Pour ses frères de sang l’on ne conçoit de haine,
Mais il faut préserver ce corps que l’on revêt
De masques et de gants présents sur le chevet ;
L’ombre devient pesante et la coupe bien pleine !
Et toi bouillant lecteur resteras-tu vivant ?
Même si le virus se dissout dans le vent ;
Tu trouves désormais le côté noir du rire !
À l’heure où le chaos se répand en tout lieu,
Néant originel impossible à proscrire,
L’homme désabusé se tourne alors vers Dieu !
Le dernier voyage
Me voici donc paré pour le dernier voyage !
Lors même que le front se couvre de sueur,
Sur un regard livide où point une lueur ;
Que trouverai-je ami tout au bout de mon âge ?
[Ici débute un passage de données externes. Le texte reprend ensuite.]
(** C6 as amended.  Every call that the registry makes to a matcher hands
    it the query path unchanged, still expressed from the project root; the
    prefix of the scope only decides whether the call is made.  The answer
    of the registry is the disjunction of the answers to these calls. *)
Theorem C6_matcher_receives_query_unchanged :
  forall (lib : Pathspec) (self : GitIgnorer) (path : string),
    Forall (fun c => snd c = path
                     /\ startswith path (fst (fst c)) = true
                     /\ In (fst c) (ignorer_data self))
           (ignore_calls (ignorer_data self) path)
    /\ (is_root_query path = false ->
        GitIgnorer_ignore self path
        = Ok (existsb (fun c => match_file (pathspec (snd (fst c))) (snd c))
                      (ignore_calls (ignorer_data self) path))).
Proof.
  intros lib self path. split.
  - eapply Forall_impl; [|apply ignore_calls_sound].
    intros c (Ha & Hb & Hc). auto.
  - intros Hr. rewrite ignore_calls_verdict. now apply ignore_existsb.
Qed.

(** C6 as stated fails: with a scope at [/sub], the query [/sub/foo.py]
    reaches the matcher as [/sub/foo.py], not as [/foo.py]. *)
Lemma C6_counterexample :
  ~ (forall (lib : Pathspec) (self : GitIgnorer) (path : string)
            (c : string * PathspecIgnorer * string),
        is_root_query path = false ->
        In c (ignore_calls (ignorer_data self) path) ->
        snd c = scope_relative (fst (fst c)) path).
Proof.
  intros H.
  specialize (H mini_gitignore
                {| ignorer_data := [("/sub", {| pathspec := ([] : @GitIgnoreSpec mini_gitignore) |})] |}
                "/sub/foo.py"
                ("/sub", {| pathspec := ([] : @GitIgnoreSpec mini_gitignore) |}, "/sub/foo.py")
                eq_refl (or_introl eq_refl)).
  discriminate H.
Qed.

(** The registry with a scope at [/sub] holding [*] ignores [/sub/x.py]. *)
Lemma C1_witness :
  "/sub/x.py" <> "/" /\ "/sub/x.py" <> ""
  /\ GitIgnorer_ignore sibling_registry "/sub/x.py" = Ok true.
Proof.
  assert (H1 : "/sub/x.py" <> "/") by discriminate.
  assert (H2 : "/sub/x.py" <> "") by discriminate.
  split; [exact H1 | split; [exact H2|]].
  exact (proj1 (C1_ignore_is_or_over_scopes mini_gitignore sibling_registry "/sub/x.py" H1 H2)).
Defined.

(** The two calls made for [/sub/foo.py], each with the query as it came. *)
Lemma C6_witness :
  is_root_query "/sub/foo.py" = false
  /\ ignore_calls (ignorer_data sibling_registry) "/sub/foo.py"
     = [("/", {| pathspec := ([] : @GitIgnoreSpec mini_gitignore) |}, "/sub/foo.py");
        ("/sub", {| pathspec := (["*"] : @GitIgnoreSpec mini_gitignore) |}, "/sub/foo.py")]
  /\ GitIgnorer_ignore sibling_registry "/sub/foo.py" = Ok true.
Proof.
  split; [reflexivity | split; [reflexivity|]].
  exact (proj2 (C6_matcher_receives_query_unchanged mini_gitignore sibling_registry "/sub/foo.py")
               eq_refl).
Defined.

(** ** Trees and the pre-walk *)

(** Induction over a tree, with the hypothesis for every entry of a
    directory. *)
Lemma node_induction (P : node -> Prop) :
  (forall c, P (File c)) ->
  (forall k b entries, Forall (fun en => P (snd en)) entries -> P (Dir k b entries)) ->
  forall n, P n.
Proof.
  intros Hf Hd. fix IH 1. intros [c|k b entries]; [apply Hf|].
  apply Hd. induction entries as [|en entries IHe]; constructor; [apply IH | exact IHe].
Qed.

Lemma os_walk_dir_at (n : node) :
  forall top it, In it (os_walk top n) ->
    dir_at top n (w_root it) (w_here it)
    /\ w_files it = map fst (filter (fun en => negb (isdir (snd en))) (w_here it))
    /\ w_dirs it = map fst (filter (fun en => isdir (snd en)) (w_here it)).
Proof.
  induction n as [c|k b entries IH] using node_induction; intros top it Hin.
  - destruct Hin.
  - destruct b; [|destruct Hin]. simpl in Hin.
    destruct (top =? ""); [destruct Hin|]. destruct Hin as [<-|Hin].
    + simpl. repeat split. constructor.
    + apply in_flat_map in Hin. destruct Hin as [[e child] [Hen Hin]].
      rewrite Forall_forall in IH. specialize (IH _ Hen). simpl in IH, Hin.
      destruct child as [c|[|] b' es']; [destruct Hin| |destruct Hin].
      destruct (IH _ _ Hin) as (Ha & Hb & Hc).
      repeat split; trivial. econstructor; [eassumption|reflexivity|eassumption].
Qed.

Lemma common_len_self (l : list string) : common_len l l = List.length l.
Proof.
  induction l as [|x l IH]; simpl; [reflexivity|].
  now rewrite String.eqb_refl, IH.
Qed.

Lemma relpath_self (p : string) : os_path_relpath p p = ".".
Proof.
  unfold os_path_relpath. rewrite common_len_self, Nat.sub_diag, skipn_all. reflexivity.
Qed.

Lemma scope_prefix_self (top : string) : scope_prefix top top = "/".
Proof. unfold scope_prefix. now rewrite relpath_self. Qed.

Section Build.

Context {lib : Pathspec}.

Lemma collect_loop_cons (top : string) (it : walk_item) (items : list walk_item)
    (acc : list (string * list string)) :
  collect_loop top (it :: items) acc
  = if existsb (String.eqb ".gitignore") (w_files it) then
      patterns <- read_lines (w_here it) ".gitignore" ;;
      collect_loop top items (acc ++ [(scope_prefix (w_root it) top, patterns)])%list
    else collect_loop top items acc.
Proof. reflexivity. Qed.

Lemma collect_loop_spec (top : string) (items : list walk_item) :
  forall acc r, collect_loop top items acc = Ok r ->
    exists added, r = (acc ++ added)%list
      /\ Forall (fun g => exists it, In it items /\ recorded top it g) added
      /\ (forall it items', items = it :: items' ->
            existsb (String.eqb ".gitignore") (w_files it) = true ->
            exists lines added', read_lines (w_here it) ".gitignore" = Ok lines
              /\ added = (scope_prefix (w_root it) top, lines) :: added').
Proof.
  induction items as [|it items IH]; intros acc r H.
  - injection H as <-. exists []. rewrite app_nil_r. repeat split; [constructor|].
    intros it items' E. discriminate E.
  - rewrite collect_loop_cons in H.
    destruct (existsb (String.eqb ".gitignore") (w_files it)) eqn:Hg.
    + destruct (read_lines (w_here it) ".gitignore") as [lines| |] eqn:Hr;
        simpl in H; try discriminate H.
      destruct (IH _ _ H) as (added & -> & Hall & _).
      exists ((scope_prefix (w_root it) top, lines) :: added).
      rewrite <- app_assoc. simpl. repeat split.
      * constructor.
        -- exists it. split; [now left|]. now repeat split.
        -- eapply Forall_impl; [|exact Hall]. intros g (it' & Hi & Hrec).
           exists it'. split; [now right | exact Hrec].
      * intros it0 items0 E _. injection E as <- <-. now exists lines, added.
    + destruct (IH _ _ H) as (added & -> & Hall & _).
      exists added. repeat split.
      * eapply Forall_impl; [|exact Hall]. intros g (it' & Hi & Hrec).
        exists it'. split; [now right | exact Hrec].
      * intros it0 items0 E Hg'. injection E as <- <-. rewrite Hg in Hg'. discriminate Hg'.
Qed.

Lemma append_scopes_spec (gitignores : list (string * list string)) :
  forall acc r, append_scopes acc gitignores = Ok r ->
    exists added, r = (acc ++ added)%list
      /\ Forall2 (fun g sc => fst sc = fst g /\ PathspecIgnorer_create (snd g) = Ok (snd sc))
                 gitignores added.
Proof.
  induction gitignores as [|[rp pats] gs IH]; intros acc r H; simpl in H.
  - injection H as <-. exists []. rewrite app_nil_r. split; [reflexivity | constructor].
  - destruct (PathspecIgnorer_create pats) as [ig| |] eqn:Hc; simpl in H; try discriminate H.
    destruct (IH _ _ H) as (added & -> & Hall).
    exists ((rp, ig) :: added). rewrite <- app_assoc. split; [reflexivity|].
    constructor; [now split | exact Hall].
Qed.

End Build.

Lemma gitignore_listed (listing : list (string * node)) :
  existsb (String.eqb ".gitignore")
          (map fst (filter (fun en => negb (isdir (snd en))) listing)) = true
  <-> exists c, In (".gitignore", File c) listing.
Proof.
  rewrite existsb_exists. split.
  - intros (x & Hin & Hx). apply String.eqb_eq in Hx. subst x.
    apply in_map_iff in Hin. destruct Hin as ([e n] & He & Hin). simpl in He. subst e.
    apply filter_In in Hin. destruct Hin as [Hin Hn].
    destruct n as [c|k b es]; [now exists c | discriminate Hn].
  - intros (c & Hin). exists ".gitignore". split; [|apply String.eqb_refl].
    apply in_map_iff. exists (".gitignore", File c). split; [reflexivity|].
    apply filter_In. now split.
Qed.
(** The parts of [n + "/.enc"], for a non-empty [n] that does not start
    with a slash, end with the component [.enc]. *)
Lemma parse_trailing_slash n :
  n <> "" -> pystr.startswith sep n = false ->
  exists front, _parse_args [AStr (n +:+ "/.enc")] = mkPath "" (front ++ [".enc"]).
Proof.
  intros Hne Hn. unfold _parse_args, parse_parts. simpl flat_map. simpl rev.
  cbn [parse_loop].
  rewrite (nonempty_append n "/.enc" Hne). cbn [negb].
  assert (Hs : pystr.startswith sep (n +:+ "/.enc") = false)
    by (rewrite startswith_append by exact Hne; exact Hn).
  rewrite (splitroot_relative _ Hs).
  rewrite contains_append. replace (pystr.contains sep "/.enc") with true
    by reflexivity.
  rewrite orb_true_r. cbn [pystr.nonempty app].
  change (n +:+ "/.enc") with (n +:+ String sep ".enc").
  rewrite split_append. change (pystr.split sep ".enc") with [".enc"].
  rewrite rev_app_distr. cbn [rev app].
  rewrite filter_cons_True by reflexivity.
  cbn [rev]. eexists. reflexivity.
Qed.

(** X17.  from_service_name refuses the empty name with EmptyError, and
    it refuses a name that ends in a slash with InvalidFilenameErr, because
    the last component of the path is then the bare [.enc], which has no
    suffix; in both cases nothing else happens. *)
Theorem from_service_name_refused (service_name : string) (store : PurePath)
    (w : World) :
  from_service_name "" store w = (Raise EmptyError, w)
  /\ (parse_parts (_parts store) = store -> is_absolute store = true ->
      service_name <> "" -> pystr.startswith sep service_name = false ->
      from_service_name (service_name +:+ "/") store w
      = (Raise InvalidFilenameErr, w)).
Proof.
  split; [reflexivity|].
  intros Hstore Habs Hne Hrel.
  assert (Hne' : service_name +:+ "/" <> "")
    by (destruct service_name; [congruence | discriminate]).
  assert (Hrel' : pystr.startswith sep (service_name +:+ "/") = false)
    by (rewrite startswith_append by exact Hne; exact Hrel).
  rewrite (from_service_name_relative _ _ w Hstore Habs Hne' Hrel'). cbv zeta.
  unfold PASSWD_FILE_EXT. rewrite append_assoc.
  change ("/" +:+ ".enc") with "/.enc".
  destruct (parse_trailing_slash service_name Hne Hrel) as [front Hfront].
  rewrite Hfront. cbn [_parts].
  assert (Hsfx : suffix (mkPath (_root store) (_parts store ++ front ++ [".enc"]))
                 = "").
  { assert (Hparts : _parts store <> []).
    { destruct (fixed_is_parsed store Hstore) as [Hp _].
      unfold parsed_path in Hp. unfold is_absolute in Habs. rewrite Habs in Hp.
      destruct Hp as [rest [-> _]]. discriminate. }
    unfold suffix, name. cbn [_parts _root]. rewrite !length_app. cbn [length].
    destruct (_parts store) as [|x parts]; [congruence|]. cbn [length].
    replace (_ =? _)%nat with false
      by (symmetry; apply Nat.eqb_neq; destruct (pystr.nonempty (_root store)); lia).
    rewrite app_assoc, List.last_last. reflexivity. }
  rewrite Hsfx. reflexivity.
Qed.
Ô qu’il fait bon jeter l’ancre sur ton rivage !
Mais parmi les humains le mal se fait tueur,
Et l’être inconséquent s’érige en pollueur :
Faudra-t-il parcourir l’univers à la nage ?
Patients, insoumis, chacun suit son devoir,
Propageant le virus sans s’en apercevoir,
Jusqu’au passant qui vit prostré dans les étoiles !
À la porte des jours le pécheur frappe enfin,
Et le monde céleste apparaît sous les voiles :
On voit distinctement voler le séraphin !
La foi
Éprouve tout propos, comme le dit l’apôtre ;
La foi serait un don, je n’en disconviens pas,
Il suffit de placer ton soulier dans Ses pas,
Lors que l’ivraie affleure au milieu de l’épeautre !
Mieux que dire sans fin l’ultime patenôtre,
Pareil à ce marin naviguant sans compas,
Qui trouve dans les flots un singulier trépas,
Il te faut activer ce Salut qu’on fait nôtre !
Demande au Dieu puissant de sortir de prison,
Discipline ton moi pour gagner l’horizon,
Et sortir de ce fait du chaos où nous sommes !
Parmi les vains discours la fausseté reluit,
Pièges de la pensée où l’essence des hommes
Se prosterne et succombe au hasard de la nuit !
Souvenirs
Ô femme d’un instant ton souvenir me hante ;
En recherchant toujours le plaisir animal,
J’ai fini, semble-t-il, par déroger au mal
Qui ruisselle des yeux et dont le cours serpente !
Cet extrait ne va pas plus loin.